(** ** The store stays closed *)

(** X13. Duplication keeps the invariants of its input: the store is closed
    again after the run, the duplicates are valid in it and so are the
    inputs, each duplicate is well typed exactly when its source is, and the
    type guards answer on a duplicate as they do on its source. *)
Theorem duplicate_keeps_invariants w seq :
  heap_ok (w_heap w) = true -> forallb (fragment_ok (w_heap w)) seq = true ->
  exists out w',
    duplicateDMessageFragments seq w = Some (out, w') /\
    heap_ok (w_heap w') = true /\
    forallb (fragment_ok (w_heap w')) out = true /\
    forallb (fragment_ok (w_heap w')) seq = true /\
    Forall2 (fun F F' =>
               well_typed F' = well_typed F /\
               isContentFragment F' = isContentFragment F /\
               isAttachmentFragment F' = isAttachmentFragment F /\
               isContentOrAttachmentFragment F' = isContentOrAttachmentFragment F /\
               option_map isDocPart (fragment_part F')
               = option_map isDocPart (fragment_part F) /\
               option_map isImageRefPart (fragment_part F')
               = option_map isImageRefPart (fragment_part F) /\
               option_map isTextPart (fragment_part F')
               = option_map isTextPart (fragment_part F)) seq out.
Proof.
  intros Hh Hseq.
  destruct (duplicateDMessageFragments_run w seq Hh Hseq)
    as (out & ext & t & Hrun & Hh' & Hout & Hsame & _ & Hwt).
  eexists out, _. split; [exact Hrun|]. simpl w_heap.
  split; [exact Hh'|]. split; [exact Hout|]. split.
  - apply forallb_forall. intros F HF. apply fragment_ok_app.
    rewrite forallb_forall in Hseq. auto.
  - apply Forall2_same_length_lookup. split; [eapply Forall2_length; eauto|].
    intros i F F' Hi Ho.
    pose proof (Forall2_lookup_lr _ _ _ _ _ _ Hwt Hi Ho) as Hw.
    destruct (Forall2_lookup_lr _ _ _ _ _ _ Hsame Hi Ho) as (Hft & Hpt & _).
    split; [exact Hw|].
    unfold isContentFragment, isAttachmentFragment, isContentOrAttachmentFragment.
    rewrite Hft. do 3 (split; [reflexivity|]).
    unfold isDocPart, isImageRefPart, isTextPart.
    destruct (fragment_part F') as [p'|], (fragment_part F) as [p|];
      simpl in *; try discriminate; [|repeat split].
    injection Hpt as ->. repeat split.
Qed.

┄┄┄┄┄┄┄┄┄┄

● **Work task**
Of all the entries above, output exactly the lines between the one holding "well_typed F' = well_typed" and the one holding "isContentOrAttachmentFragment F' = isContentOrAttachmentFragment", inclusive.

● **Exercise response**
               well_typed F' = well_typed F /\
               isContentFragment F' = isContentFragment F /\
               isAttachmentFragment F' = isAttachmentFragment F /\
               isContentOrAttachmentFragment F' = isContentOrAttachmentFragment F /\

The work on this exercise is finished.